▶ [What you are asked to do]:
Given the records below, would you repeat exactly the lines that begin at the one containing "A nat is a custom" and end at the one containing "(** [&Digit_val(nat, Long_val(ofs))] *)", inclusive?

[Dataset entries]
++++++++++++++++++++

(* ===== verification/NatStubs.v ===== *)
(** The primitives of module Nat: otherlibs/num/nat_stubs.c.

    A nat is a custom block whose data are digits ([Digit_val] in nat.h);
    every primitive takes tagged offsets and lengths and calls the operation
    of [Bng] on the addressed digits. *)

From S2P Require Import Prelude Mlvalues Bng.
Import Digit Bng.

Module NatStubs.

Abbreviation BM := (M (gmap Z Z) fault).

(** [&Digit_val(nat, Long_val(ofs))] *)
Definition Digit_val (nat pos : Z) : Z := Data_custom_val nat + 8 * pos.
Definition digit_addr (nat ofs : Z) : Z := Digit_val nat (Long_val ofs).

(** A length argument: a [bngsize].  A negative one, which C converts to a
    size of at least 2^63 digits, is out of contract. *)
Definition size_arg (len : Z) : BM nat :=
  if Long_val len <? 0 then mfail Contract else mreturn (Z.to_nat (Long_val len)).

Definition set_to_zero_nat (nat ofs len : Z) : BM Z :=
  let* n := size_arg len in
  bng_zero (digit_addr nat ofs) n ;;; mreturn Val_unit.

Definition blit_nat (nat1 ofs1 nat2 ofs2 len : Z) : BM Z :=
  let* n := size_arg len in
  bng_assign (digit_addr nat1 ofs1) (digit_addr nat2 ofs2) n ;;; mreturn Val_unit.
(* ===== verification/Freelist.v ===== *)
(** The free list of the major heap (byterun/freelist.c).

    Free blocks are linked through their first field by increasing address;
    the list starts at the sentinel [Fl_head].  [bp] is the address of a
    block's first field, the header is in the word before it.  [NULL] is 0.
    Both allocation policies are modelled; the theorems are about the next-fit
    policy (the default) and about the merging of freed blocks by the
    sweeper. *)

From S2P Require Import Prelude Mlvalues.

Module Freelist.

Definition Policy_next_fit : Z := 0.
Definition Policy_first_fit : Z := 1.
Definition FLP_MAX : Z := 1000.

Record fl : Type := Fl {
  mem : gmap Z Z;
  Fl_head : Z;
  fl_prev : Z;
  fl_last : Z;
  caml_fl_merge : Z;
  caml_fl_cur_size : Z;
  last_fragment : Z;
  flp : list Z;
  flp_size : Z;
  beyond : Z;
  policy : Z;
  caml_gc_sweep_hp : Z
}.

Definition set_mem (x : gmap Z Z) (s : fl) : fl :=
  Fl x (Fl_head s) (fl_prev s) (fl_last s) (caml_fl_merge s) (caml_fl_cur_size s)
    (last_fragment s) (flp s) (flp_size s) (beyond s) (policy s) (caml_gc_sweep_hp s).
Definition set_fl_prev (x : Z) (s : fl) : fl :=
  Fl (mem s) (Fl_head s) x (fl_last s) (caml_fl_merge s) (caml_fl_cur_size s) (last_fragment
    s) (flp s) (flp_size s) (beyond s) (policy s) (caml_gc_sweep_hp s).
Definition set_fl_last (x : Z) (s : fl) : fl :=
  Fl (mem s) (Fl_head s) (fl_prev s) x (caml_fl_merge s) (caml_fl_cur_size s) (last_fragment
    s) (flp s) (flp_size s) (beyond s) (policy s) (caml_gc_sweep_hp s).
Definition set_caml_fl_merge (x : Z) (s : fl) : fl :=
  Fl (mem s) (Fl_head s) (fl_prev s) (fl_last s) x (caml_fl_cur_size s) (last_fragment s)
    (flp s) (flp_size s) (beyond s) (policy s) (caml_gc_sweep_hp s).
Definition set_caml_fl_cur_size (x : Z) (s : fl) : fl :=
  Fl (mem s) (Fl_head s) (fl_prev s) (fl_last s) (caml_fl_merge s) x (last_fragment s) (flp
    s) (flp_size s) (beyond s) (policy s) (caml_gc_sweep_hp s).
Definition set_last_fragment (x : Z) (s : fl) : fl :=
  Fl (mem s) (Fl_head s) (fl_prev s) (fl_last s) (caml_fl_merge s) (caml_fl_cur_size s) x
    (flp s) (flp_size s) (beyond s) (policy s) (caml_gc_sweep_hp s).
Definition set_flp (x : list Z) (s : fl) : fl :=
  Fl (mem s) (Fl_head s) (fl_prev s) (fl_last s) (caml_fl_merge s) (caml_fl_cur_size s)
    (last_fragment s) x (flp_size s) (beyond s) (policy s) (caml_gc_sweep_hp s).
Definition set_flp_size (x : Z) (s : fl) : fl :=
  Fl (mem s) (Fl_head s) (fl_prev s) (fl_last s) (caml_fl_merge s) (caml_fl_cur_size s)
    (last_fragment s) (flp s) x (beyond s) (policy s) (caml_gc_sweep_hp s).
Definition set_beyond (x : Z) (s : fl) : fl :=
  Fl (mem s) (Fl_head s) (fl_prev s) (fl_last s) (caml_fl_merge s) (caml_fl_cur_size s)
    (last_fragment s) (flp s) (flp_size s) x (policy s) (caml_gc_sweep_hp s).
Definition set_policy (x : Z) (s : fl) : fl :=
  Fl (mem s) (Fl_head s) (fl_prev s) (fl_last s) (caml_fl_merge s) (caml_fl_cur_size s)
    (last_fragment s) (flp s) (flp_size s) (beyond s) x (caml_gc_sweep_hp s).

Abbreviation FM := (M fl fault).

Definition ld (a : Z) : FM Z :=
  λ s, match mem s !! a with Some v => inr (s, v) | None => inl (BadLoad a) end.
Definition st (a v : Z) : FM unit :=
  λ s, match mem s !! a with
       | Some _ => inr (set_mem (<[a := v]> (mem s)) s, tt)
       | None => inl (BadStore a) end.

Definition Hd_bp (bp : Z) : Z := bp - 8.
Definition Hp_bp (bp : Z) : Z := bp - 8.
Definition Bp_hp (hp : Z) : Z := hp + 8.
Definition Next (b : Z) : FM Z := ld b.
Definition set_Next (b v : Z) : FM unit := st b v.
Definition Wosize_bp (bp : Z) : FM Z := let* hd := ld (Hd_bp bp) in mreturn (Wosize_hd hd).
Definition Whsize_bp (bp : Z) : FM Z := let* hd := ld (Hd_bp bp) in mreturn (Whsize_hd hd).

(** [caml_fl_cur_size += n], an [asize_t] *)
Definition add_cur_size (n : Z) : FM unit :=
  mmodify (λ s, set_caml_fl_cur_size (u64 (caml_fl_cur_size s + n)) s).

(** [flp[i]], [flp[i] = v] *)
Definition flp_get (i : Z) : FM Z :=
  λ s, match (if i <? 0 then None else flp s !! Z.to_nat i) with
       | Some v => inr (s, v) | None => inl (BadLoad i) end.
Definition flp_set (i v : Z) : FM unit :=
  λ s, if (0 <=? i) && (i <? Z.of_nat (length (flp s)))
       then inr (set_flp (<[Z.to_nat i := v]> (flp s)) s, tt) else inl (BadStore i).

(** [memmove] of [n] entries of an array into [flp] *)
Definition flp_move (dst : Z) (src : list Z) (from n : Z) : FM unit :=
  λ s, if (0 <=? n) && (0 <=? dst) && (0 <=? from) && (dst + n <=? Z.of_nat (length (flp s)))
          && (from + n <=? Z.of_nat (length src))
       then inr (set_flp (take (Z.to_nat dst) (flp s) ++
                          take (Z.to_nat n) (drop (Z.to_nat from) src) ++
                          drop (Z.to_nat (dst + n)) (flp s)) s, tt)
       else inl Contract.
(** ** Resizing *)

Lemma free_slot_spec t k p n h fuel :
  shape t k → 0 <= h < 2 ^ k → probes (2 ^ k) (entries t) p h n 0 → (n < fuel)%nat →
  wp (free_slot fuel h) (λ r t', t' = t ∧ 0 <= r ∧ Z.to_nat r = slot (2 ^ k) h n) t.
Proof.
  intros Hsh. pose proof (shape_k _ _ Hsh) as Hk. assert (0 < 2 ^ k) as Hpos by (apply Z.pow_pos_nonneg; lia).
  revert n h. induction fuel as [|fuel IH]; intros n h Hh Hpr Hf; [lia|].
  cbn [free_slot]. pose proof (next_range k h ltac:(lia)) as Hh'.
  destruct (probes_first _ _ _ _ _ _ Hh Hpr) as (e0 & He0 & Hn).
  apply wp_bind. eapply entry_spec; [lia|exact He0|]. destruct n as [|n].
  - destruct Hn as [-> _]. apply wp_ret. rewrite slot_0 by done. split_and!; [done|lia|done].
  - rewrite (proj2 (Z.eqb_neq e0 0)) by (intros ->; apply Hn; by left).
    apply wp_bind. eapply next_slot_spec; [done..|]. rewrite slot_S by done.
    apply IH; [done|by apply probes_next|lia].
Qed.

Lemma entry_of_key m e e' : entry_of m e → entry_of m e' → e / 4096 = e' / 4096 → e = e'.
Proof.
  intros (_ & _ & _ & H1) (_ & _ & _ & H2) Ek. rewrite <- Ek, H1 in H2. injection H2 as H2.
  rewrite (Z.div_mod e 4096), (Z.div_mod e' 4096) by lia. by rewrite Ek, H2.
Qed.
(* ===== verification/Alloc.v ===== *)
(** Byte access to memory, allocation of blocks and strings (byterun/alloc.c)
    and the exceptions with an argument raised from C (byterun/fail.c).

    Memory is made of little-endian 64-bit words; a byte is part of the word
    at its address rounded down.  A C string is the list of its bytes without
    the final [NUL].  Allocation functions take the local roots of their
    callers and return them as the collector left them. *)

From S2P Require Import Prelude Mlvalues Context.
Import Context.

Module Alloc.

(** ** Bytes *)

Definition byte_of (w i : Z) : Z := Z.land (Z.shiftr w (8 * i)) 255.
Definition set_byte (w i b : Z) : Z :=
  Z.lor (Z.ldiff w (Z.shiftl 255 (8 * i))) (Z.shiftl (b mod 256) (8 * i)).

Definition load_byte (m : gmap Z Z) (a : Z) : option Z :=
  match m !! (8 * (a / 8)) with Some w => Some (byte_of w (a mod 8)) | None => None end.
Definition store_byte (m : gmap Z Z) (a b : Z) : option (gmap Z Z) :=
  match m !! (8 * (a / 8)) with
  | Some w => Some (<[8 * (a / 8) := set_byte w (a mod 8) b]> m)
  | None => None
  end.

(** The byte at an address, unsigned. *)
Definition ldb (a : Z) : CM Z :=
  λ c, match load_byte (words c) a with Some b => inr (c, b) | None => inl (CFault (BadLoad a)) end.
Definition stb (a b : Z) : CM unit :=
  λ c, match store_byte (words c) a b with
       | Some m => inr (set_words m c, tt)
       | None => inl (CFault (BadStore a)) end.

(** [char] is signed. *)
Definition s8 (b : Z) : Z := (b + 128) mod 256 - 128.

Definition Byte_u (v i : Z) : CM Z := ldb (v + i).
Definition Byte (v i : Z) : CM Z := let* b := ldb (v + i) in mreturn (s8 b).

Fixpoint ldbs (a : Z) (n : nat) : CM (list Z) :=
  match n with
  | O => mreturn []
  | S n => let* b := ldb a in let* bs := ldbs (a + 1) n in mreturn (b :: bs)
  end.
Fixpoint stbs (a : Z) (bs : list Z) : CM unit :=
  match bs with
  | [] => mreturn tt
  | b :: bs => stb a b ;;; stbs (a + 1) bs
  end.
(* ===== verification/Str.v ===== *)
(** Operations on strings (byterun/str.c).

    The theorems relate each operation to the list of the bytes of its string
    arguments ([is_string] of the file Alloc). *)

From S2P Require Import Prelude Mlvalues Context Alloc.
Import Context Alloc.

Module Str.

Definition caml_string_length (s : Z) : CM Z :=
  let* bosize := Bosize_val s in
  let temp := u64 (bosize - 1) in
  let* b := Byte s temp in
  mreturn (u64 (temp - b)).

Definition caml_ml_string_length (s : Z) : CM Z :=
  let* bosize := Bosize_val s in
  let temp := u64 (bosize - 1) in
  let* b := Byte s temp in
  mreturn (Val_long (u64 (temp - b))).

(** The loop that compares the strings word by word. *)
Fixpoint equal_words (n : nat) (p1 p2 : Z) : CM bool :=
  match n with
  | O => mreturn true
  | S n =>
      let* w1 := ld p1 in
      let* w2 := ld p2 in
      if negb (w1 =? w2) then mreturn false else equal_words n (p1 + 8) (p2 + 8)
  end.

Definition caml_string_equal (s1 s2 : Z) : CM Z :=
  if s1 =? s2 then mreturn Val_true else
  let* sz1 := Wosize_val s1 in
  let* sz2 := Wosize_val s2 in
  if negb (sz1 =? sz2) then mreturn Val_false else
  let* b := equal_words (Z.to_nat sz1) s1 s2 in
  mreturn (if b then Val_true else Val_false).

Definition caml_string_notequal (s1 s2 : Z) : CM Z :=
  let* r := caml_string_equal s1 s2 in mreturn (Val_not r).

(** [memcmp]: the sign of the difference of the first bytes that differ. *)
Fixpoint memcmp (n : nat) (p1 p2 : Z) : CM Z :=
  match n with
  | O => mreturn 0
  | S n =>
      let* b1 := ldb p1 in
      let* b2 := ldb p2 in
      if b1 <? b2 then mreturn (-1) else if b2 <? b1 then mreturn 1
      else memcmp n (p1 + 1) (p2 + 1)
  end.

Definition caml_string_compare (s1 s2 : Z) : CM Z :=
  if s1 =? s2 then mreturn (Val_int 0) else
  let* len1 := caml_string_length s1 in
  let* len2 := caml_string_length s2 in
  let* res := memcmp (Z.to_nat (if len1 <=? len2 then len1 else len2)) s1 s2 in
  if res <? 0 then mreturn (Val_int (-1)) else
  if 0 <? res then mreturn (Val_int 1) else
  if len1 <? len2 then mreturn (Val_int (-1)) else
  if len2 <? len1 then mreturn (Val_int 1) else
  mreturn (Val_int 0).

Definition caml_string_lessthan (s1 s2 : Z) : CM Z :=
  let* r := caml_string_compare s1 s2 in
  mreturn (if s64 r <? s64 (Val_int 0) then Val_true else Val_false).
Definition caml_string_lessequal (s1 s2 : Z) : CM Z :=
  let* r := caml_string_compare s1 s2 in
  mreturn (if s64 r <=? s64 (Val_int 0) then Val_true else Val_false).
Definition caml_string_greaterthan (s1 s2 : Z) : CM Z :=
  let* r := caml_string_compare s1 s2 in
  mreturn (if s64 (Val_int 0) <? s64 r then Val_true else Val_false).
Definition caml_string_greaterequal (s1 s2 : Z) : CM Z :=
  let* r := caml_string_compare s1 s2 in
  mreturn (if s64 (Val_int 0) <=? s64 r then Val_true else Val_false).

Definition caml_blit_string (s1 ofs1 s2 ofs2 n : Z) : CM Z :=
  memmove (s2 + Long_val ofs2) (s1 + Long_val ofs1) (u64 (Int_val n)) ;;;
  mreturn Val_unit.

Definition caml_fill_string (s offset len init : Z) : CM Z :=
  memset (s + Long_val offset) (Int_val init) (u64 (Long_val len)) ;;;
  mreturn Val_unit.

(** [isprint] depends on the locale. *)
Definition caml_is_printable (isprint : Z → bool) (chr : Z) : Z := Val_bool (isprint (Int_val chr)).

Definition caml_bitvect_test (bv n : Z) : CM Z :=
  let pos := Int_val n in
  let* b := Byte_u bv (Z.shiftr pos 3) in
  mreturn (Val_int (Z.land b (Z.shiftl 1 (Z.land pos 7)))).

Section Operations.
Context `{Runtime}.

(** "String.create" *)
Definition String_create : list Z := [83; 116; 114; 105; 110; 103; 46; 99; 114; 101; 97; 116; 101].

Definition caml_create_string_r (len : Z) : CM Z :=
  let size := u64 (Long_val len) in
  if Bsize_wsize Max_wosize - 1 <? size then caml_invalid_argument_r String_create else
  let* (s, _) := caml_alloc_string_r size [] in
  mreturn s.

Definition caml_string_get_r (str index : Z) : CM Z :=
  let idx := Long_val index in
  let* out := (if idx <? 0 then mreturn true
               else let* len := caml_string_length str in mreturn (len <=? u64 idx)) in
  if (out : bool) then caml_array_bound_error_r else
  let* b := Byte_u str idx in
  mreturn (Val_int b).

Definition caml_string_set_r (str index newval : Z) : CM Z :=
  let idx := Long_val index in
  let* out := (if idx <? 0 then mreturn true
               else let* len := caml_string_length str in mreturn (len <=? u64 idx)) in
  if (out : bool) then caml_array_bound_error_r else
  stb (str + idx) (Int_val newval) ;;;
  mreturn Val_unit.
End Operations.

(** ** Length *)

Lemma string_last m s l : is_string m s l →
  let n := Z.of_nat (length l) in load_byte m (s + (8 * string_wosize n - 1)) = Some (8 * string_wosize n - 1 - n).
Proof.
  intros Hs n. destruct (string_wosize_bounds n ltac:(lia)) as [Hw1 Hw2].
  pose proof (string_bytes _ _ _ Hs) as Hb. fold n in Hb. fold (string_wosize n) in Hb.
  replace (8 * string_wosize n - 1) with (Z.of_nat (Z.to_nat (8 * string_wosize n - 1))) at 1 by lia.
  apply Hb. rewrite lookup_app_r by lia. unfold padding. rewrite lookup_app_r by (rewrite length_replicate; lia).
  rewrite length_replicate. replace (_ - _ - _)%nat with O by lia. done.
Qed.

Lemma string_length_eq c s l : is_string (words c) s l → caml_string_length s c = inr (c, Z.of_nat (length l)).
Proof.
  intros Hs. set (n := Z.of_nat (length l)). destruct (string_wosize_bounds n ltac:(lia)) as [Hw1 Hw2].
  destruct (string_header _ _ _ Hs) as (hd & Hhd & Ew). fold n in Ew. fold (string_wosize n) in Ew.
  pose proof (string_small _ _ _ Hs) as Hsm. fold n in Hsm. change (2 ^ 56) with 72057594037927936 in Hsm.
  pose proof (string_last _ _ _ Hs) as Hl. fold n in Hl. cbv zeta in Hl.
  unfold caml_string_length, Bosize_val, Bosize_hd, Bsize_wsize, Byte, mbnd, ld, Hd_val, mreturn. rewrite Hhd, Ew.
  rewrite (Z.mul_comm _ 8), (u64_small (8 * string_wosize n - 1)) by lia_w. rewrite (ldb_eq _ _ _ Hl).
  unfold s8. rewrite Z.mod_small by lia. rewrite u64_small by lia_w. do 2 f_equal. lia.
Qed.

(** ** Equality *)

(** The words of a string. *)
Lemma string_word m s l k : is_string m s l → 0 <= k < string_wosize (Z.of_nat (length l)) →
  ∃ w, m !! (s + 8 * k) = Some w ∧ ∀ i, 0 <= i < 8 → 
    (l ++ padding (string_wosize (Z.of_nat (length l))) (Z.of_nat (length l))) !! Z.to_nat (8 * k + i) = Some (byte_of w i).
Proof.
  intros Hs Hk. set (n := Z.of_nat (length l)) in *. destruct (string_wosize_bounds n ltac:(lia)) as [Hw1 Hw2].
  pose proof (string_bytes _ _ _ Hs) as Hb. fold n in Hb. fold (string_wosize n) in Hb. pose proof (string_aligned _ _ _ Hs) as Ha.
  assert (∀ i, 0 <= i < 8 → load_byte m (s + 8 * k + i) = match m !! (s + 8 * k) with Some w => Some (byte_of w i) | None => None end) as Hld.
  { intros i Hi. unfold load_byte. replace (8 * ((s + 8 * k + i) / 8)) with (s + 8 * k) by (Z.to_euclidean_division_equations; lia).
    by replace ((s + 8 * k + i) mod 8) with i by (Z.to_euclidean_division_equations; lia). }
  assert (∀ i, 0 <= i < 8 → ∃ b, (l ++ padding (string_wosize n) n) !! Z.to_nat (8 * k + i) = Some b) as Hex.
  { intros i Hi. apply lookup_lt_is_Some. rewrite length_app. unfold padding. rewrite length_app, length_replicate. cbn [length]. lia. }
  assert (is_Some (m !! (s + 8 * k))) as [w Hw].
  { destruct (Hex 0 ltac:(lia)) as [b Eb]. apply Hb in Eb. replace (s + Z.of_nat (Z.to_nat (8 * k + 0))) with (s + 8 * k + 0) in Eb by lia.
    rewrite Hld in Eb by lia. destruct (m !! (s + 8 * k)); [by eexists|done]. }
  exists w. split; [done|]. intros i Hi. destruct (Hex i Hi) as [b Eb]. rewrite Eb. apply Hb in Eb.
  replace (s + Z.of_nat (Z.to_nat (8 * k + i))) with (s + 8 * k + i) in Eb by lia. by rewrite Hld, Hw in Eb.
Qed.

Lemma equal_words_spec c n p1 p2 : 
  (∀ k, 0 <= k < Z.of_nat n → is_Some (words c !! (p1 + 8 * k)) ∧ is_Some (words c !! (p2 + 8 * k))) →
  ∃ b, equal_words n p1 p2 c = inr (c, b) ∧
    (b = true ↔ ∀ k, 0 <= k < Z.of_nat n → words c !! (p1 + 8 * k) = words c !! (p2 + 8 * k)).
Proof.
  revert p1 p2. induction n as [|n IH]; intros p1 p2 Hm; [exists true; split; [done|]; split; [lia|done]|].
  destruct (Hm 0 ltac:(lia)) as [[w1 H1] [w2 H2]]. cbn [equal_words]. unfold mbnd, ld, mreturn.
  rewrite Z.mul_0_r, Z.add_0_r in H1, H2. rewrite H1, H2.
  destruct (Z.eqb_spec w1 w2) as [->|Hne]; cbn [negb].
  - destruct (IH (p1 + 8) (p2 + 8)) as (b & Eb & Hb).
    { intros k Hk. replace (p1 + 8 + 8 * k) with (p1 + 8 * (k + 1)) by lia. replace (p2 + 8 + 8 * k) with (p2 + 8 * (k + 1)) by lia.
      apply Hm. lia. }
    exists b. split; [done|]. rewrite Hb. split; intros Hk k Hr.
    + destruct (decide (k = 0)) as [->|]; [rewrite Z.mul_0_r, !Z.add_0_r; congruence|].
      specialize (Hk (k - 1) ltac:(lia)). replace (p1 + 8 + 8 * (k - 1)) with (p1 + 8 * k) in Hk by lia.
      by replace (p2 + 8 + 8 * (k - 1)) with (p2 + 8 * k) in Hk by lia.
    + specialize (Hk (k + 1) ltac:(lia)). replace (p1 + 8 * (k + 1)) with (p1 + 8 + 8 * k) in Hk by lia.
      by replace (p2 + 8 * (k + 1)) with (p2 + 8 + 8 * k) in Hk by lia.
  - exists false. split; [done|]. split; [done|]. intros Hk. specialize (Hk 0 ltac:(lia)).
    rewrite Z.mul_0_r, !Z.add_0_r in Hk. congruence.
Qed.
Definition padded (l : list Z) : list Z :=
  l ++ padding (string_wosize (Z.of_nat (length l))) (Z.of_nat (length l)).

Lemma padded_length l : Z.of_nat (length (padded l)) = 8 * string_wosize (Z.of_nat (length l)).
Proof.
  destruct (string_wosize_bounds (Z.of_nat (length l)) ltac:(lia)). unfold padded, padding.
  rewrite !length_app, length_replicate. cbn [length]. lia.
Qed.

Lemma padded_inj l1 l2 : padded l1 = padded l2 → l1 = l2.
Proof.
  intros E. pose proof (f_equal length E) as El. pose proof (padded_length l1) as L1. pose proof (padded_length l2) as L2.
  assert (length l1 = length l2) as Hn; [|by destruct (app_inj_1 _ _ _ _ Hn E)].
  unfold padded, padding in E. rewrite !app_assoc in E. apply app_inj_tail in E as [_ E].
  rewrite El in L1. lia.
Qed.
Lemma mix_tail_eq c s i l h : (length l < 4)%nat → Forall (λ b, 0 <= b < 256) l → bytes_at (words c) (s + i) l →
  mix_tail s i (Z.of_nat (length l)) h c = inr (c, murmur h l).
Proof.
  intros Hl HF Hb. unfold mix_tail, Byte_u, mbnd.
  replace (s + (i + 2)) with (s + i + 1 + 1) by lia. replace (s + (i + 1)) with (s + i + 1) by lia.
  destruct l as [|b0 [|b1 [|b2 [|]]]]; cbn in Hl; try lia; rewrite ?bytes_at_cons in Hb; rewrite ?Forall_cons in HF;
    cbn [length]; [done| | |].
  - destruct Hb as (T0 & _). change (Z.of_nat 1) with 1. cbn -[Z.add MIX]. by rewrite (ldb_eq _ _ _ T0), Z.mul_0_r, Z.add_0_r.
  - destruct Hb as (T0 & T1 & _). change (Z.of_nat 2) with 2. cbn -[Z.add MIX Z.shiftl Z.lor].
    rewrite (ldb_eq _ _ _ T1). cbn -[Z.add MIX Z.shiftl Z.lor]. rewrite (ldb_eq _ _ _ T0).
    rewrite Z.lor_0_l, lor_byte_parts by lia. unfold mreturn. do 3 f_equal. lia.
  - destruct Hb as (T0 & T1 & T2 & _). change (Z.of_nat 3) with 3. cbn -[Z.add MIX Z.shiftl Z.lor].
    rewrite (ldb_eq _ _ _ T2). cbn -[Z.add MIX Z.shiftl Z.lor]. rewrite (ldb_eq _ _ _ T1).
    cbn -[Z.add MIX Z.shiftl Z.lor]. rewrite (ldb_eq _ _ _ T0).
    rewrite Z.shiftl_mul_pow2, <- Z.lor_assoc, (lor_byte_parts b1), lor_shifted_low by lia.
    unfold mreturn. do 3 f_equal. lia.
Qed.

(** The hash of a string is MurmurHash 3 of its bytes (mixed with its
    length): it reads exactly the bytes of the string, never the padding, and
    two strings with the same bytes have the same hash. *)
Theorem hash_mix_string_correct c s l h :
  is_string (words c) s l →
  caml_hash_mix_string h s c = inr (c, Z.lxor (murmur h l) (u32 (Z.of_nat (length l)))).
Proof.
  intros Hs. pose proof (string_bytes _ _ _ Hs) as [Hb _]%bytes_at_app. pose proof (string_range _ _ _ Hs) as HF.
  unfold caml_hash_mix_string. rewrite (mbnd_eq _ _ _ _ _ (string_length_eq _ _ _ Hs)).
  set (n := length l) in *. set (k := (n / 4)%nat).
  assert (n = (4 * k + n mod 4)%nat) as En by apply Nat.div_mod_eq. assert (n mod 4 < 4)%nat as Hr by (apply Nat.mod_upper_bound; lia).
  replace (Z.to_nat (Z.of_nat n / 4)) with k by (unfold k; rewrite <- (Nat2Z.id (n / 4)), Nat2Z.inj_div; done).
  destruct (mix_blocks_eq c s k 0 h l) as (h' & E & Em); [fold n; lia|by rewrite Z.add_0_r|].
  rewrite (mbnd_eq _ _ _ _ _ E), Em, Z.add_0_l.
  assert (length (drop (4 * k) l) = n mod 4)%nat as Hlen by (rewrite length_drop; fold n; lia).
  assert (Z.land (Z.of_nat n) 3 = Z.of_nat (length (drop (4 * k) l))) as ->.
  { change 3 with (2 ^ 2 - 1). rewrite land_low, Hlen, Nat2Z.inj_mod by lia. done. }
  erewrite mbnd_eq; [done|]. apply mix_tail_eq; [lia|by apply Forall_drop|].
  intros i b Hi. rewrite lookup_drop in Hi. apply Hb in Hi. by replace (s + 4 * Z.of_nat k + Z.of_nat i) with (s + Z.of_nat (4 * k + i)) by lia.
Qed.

++++++++++++++++++++

▶ [Response]:
    A nat is a custom block whose data are digits ([Digit_val] in nat.h);
    every primitive takes tagged offsets and lengths and calls the operation
    of [Bng] on the addressed digits. *)

From S2P Require Import Prelude Mlvalues Bng.
Import Digit Bng.

Module NatStubs.

Abbreviation BM := (M (gmap Z Z) fault).

(** [&Digit_val(nat, Long_val(ofs))] *)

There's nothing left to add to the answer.